Happy New Year!
2020 is out (good riddance) and 2021 is finally here and off to a great start. We have a blank page in front of us – 365 days we can fill with all types of great experiences – YES, even in the midst of covid. The question is, will you focus more on problems or on solutions?
While I hope for your life to be problem-free, I recognize that’s most likely not fully in the cards. We will always have problems of some sort, but we can certainly eliminate many of them.
How do we do that?
Problems are like bed-bugs, it’s hard to get rid of them, right? WRONG! Be careful on what you compare your problems to. If you see them as “monsters” or other unconquerable villains, you’ll get paralyzed into inactions. Instead choose to see them for what they are – little annoyances in your life that need your attention. Most problems are more like mosquitoes – see it, aim at it, whack it!
Stop Chasing Your Tail – Paralysis by Analysis
When you are faced with a problem, dilemma, or a big choice with far-reaching effects, where do you turn your focus? Are you a problem-centric person or a solution-centric person?
Many people focus on the problem, trying to figure out its intricacies. They expand it, stretch it, and discuss it until they know the problem really well. For example, if you want to lose weight, you can talk all day long about that problem, and there are plenty of people who want to talk about it with you. “I’m not fit enough, struggle with health problems, I eat too much sugar, and so I’ll never meet anyone to date.” Or, “My hair is too long. It gets in my eyes, looks shabby, and feels greasy.”

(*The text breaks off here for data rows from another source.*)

(* ===== verification/Wire.v ===== *)
(** The values the program exchanges: TEEP messages ([internal/tam/teep_message.go]),
    SUIT envelopes and reports ([internal/suit]), attestation results
    ([internal/infra/rats]), and the dynamically typed values of the JSON and CBOR
    decoders.

    A Go slice whose nil-ness is visible (tested against nil, or encoded) is an
    [option]; [slice] reads it as a list.  Machine integers are [Z]. *)

From S2P Require Import Prelude Model.

(** ** Dynamically typed values *)

(** What [encoding/json] decodes into [any]. *)
Inductive json : Type :=
  | JNull
  | JBool (b : bool)
  | JNumber (n : string)
  | JString (s : string)
  | JArray (l : list json)
  | JObject (m : list (string * json)).

(** What [cbor.Unmarshal] decodes into [any]; [CScalar] is any other value, shown as
    [fmt.Sprint] shows it. *)
Inductive cbor_any : Type :=
  | CString (s : string)
  | CBytes (b : bytes)
  | CArray (l : list cbor_any)
  | CMapString (m : list (string * cbor_any))
  | CMapAny (m : list (cbor_any * cbor_any))
  | CTag (n : Z) (c : cbor_any)
  | CScalar (s : string).

(** A COSE header value, as far as the code looks at it, and the header map. *)
Inductive header_value := HBytes (b : bytes) | HOther.
Abbreviation headers := (list (Z * header_value)).

Definition header (h : headers) (label : Z) : option header_value :=
  snd <$> List.find (λ e, Z.eqb e.1 label) h.

(** [cose.Sign1Message]: [Sign1_Raw] is what the signature check needs besides the
    payload (the raw headers and the signature). *)
Record Sign1Message := mkSign1Message {
  Sign1_Protected : headers;
  Sign1_Unprotected : headers;
  Sign1_Payload : option bytes;
  Sign1_Raw : bytes;
}.

(** ** SUIT *)

Abbreviation ComponentID := (option (list (option bytes))).

Record Digest := mkDigest { DigestAlg : Z; DigestBytes : option bytes }.

Record COSEProfile := mkCOSEProfile {
  Profile_DigestAlg : Z;
  Profile_AuthAlg : Z;
  Profile_KeyExchangeAlg : Z;
  Profile_EncryptionAlg : Z;
}.

Record SystemPropertyClaims := mkSystemPropertyClaims {
  SystemComponentID : ComponentID;
  ImageDigest : option bytes;
  ImageSize : Z;
}.

Record Reference := mkReference { ManifestUri : string; Reference_Digest : Digest }.

(** [RecordProperties] is decoded but never read: its entries stay [cbor_any]. *)
Record Record_ := mkRecord {
  Record_ManifestID : list Z;
  Record_ManifestSection : Z;
  Record_SectionOffset : Z;
  Record_ComponentIndex : Z;
  Record_Properties : list (Z * cbor_any);
}.

Record RecordOrClaims := mkRecordOrClaims {
  RC_Record : option Record_;
  RC_SystemClaims : option SystemPropertyClaims;
}.

Record DetailedResult := mkDetailedResult {
  ResultCode : Z;
  ResultRecord : Record_;
  ResultReason : Z;
}.

Record TrueOrDetailedResult := mkTrueOrDetailedResult {
  TDR_True : option bool;
  TDR_DetailedResult : option DetailedResult;
}.

Record Report := mkReport {
  Report_Reference : Reference;
  Report_Nonce : option bytes;
  Report_Records : list RecordOrClaims;
  Report_Result : TrueOrDetailedResult;
}.

(** A manifest: [Common] is what its bstr-wrapped field holds. *)
Record Common := mkCommon { Components : list ComponentID; SharedSequence : option bytes }.
Record Manifest := mkManifest {
  ManifestVersion : Z;
  ManifestSequenceNumber : Z;
  Manifest_Common : Common;
}.

Record AuthenticationBlock := mkAuthenticationBlock {
  Block_KID : bytes;
  authenticationBlockBstr : bytes;
}.

(** [AuthenticationBlocks] is an array of length one. *)
Record AuthenticationWrapper := mkAuthenticationWrapper {
  DigestBstr : option bytes;
  AuthenticationBlock0 : AuthenticationBlock;
}.

Record Envelope := mkEnvelope {
  Envelope_Tagged : bool;
  Envelope_AuthenticationWrapper : AuthenticationWrapper;
  ManifestBstr : bytes;
}.

(** ** TEEP *)

Record TEEPCipherSuite := mkTEEPCipherSuite { Suite_Type : Z; Suite_Algorithm : Z }.

Record RequestedTCInfo := mkRequestedTCInfo {
  Requested_ComponentID : ComponentID;
  TCManifestSequenceNumber : option Z;
  HaveBinary : option bool;
}.

Record TEEPOptions := mkTEEPOptions {
  Opt_SupportedTEEPCipherSuites : option (list (list TEEPCipherSuite));
  Opt_Challenge : option bytes;
  Opt_Versions : option (list Z);
  Opt_SupportedSUITCOSEProfiles : option (list COSEProfile);
  Opt_SelectedVersion : option Z;
  Opt_AttestationPayload : option bytes;
  Opt_TCList : option (list SystemPropertyClaims);
  Opt_ExtList : option (list Z);
  Opt_ManifestList : option (list bytes);
  Opt_Msg : option string;
  Opt_ErrMsg : option string;
  Opt_AttestationPayloadFormat : option string;
  Opt_RequestedTCList : option (list RequestedTCInfo);
  Opt_UnneededManifestList : option (list bytes);
  Opt_SUITReports : option (list bytes);
  Opt_Token : option bytes;
  Opt_SupportedFreshnessMechanisms : option (list Z);
  Opt_ErrLang : option string;
  Opt_ErrCode : option Z;
}.

Record TEEPMessage := mkTEEPMessage {
  TEEP_Type : Z;
  TEEP_Options : TEEPOptions;
  TEEP_SupportedTEEPCipherSuites : option (list (list TEEPCipherSuite));
  TEEP_SupportedSUITCOSEProfiles : option (list COSEProfile);
  TEEP_DataItemRequested : Z;
  TEEP_ErrCode : Z;
}.

(** Zero values. *)
Definition zero_options : TEEPOptions :=
  mkTEEPOptions None None None None None None None None None None None None None None None
    None None None None.

Definition zero_message : TEEPMessage := mkTEEPMessage 0 zero_options None None 0 0.

(** ** Attestation *)

(** The claims of an EAT the code reads. *)
Record Eat (key : Type) := mkEat {
  Eat_Nonce : option (list bytes);
  Eat_Cnf : option (option key);
  Eat_UEID : option bytes;
}.
Arguments mkEat {key}.
Arguments Eat_Nonce {key} e.
Arguments Eat_Cnf {key} e.
Arguments Eat_UEID {key} e.

Record AttestationResponse := mkAttestationResponse {
  Response_Status : string;
  Response_Nonce : string;
  Response_Expiry : string;
  Response_Accept : list string;
  Evidence_Type : string;
  Evidence_Value : string;
  Response_Result : string;
}.

Record ProcessedAttestation (key : Type) := mkProcessedAttestation {
  PA_Response : option AttestationResponse;
  EvidencePretty : string;
  JWTHeaderPretty : string;
  JWTPayloadPretty : string;
  PA_Backend : string;
  EarStatus : string;
  SendUpdate : bool;
  AttestationNonce : option bytes;
  AttestationUEID : option bytes;
  AttestationKey : option key;
  updateArtifactPath : string;
  updateSelectionErr : option error;
}.
Arguments mkProcessedAttestation {key}.
Arguments PA_Response {key} p.
Arguments EvidencePretty {key} p.
Arguments JWTHeaderPretty {key} p.
Arguments JWTPayloadPretty {key} p.
Arguments PA_Backend {key} p.
Arguments EarStatus {key} p.
Arguments SendUpdate {key} p.
Arguments AttestationNonce {key} p.
Arguments AttestationUEID {key} p.
Arguments AttestationKey {key} p.
Arguments updateArtifactPath {key} p.
Arguments updateSelectionErr {key} p.

Record sgxQuote3TEEPBundle := mkBundle { Bundle_Quote : bytes; Bundle_RawReportData : bytes }.

(** [intelQVLQuoteCollateral]. *)
Record QuoteCollateral := mkQuoteCollateral {
  MajorVersion : Z;
  MinorVersion : Z;
  TEEType : Z;
  PCKCRLIssuerChain : bytes;
  RootCACRL : bytes;
  PCKCRL : bytes;
  TCBInfoIssuerChain : bytes;
  TCBInfo : bytes;
  QEIdentityIssuerChain : bytes;
  QEIdentity : bytes;
}.

(** [intelQVLCollateralCacheEntry]: a zero [ExpiresAt] is [zero_time]. *)
Record intelQVLCollateralCacheEntry := mkCacheEntry {
  ExpiresAt : Z;
  Collateral : option QuoteCollateral;
}.

#[export] Instance QuoteCollateral_eq_dec : EqDecision QuoteCollateral.
Proof. solve_decision. Defined.
#[export] Instance CacheEntry_eq_dec : EqDecision intelQVLCollateralCacheEntry.
Proof. solve_decision. Defined.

So now they know the problem inside and out, but have nowhere to go except back in circles, just like a dog chasing its tail.
It’s easy to get addicted to our problems and stay stuck in problem-solving mode. It gives us something to whine about, something to talk about, and doesn’t require much work to stay immersed in the problem. It gives us a project to focus on, and it also draws the attention of others.
Focus on the Solution
Instead of focusing on the problem, focus on the solution. Start by listing all the potential ideas for solving the problem, note the possible effects from an impending decision, choose the right course of action to solve the issue, and take action!
For example, if you want to lose weight and get more fit, stop focusing on that, and start focusing on how you’re going to change what you eat, and make a plan for more exercise. Plan it and implement it! Or if your hair is too long and is causing all sorts of issues, what’s the obvious solution? Get a haircut.
Look at the time and effort saved. All of that talk and discussion about the problem, and the thought and energy required to analyze and over-analyze, can be skipped.
Why do we tend to focus on the problem and not the solution? Because it’s easier to discuss, worry, and elaborate on the problem part of an issue. We understand the problem, we know what we’re saying when we elaborate on it. But the solution? Well, that’s more difficult because a solution usually involves work of some sort. And, a solution makes the problem go away. Sometimes we can’t believe it’s so easy to solve a problem, so instead of accepting a solution, we opt for more discussion of the issue.
Additionally, with a solution, one has to commit to a direction. What choice should you make? What if it’s the wrong one? By focusing only on the problem, it still leaves our options for solutions open. But by doing this, we merely drag out the problem.
If you don’t want to be stuck with a problem, choose a solution, decide on when and how you’ll implement it, and pull the trigger – take action. Take the risk of making the wrong decision knowing the chances are pretty good you’ll make the right one. Additionally, if the first decision didn’t solve the problem, at least now you know what doesn’t work and can try something else, then something else, until you find the right solution. Fortunately, with most problems all you’ll have to do is try one solution and it’ll become history. What’s important is not to get stuck in ‘problemitis’ mode.
As a (not so) famous modern day author says, “Neither words nor worry affect outcome, only action does.”—Larry Jacobson
Wishing you all a Happier New Year, with way fewer problems!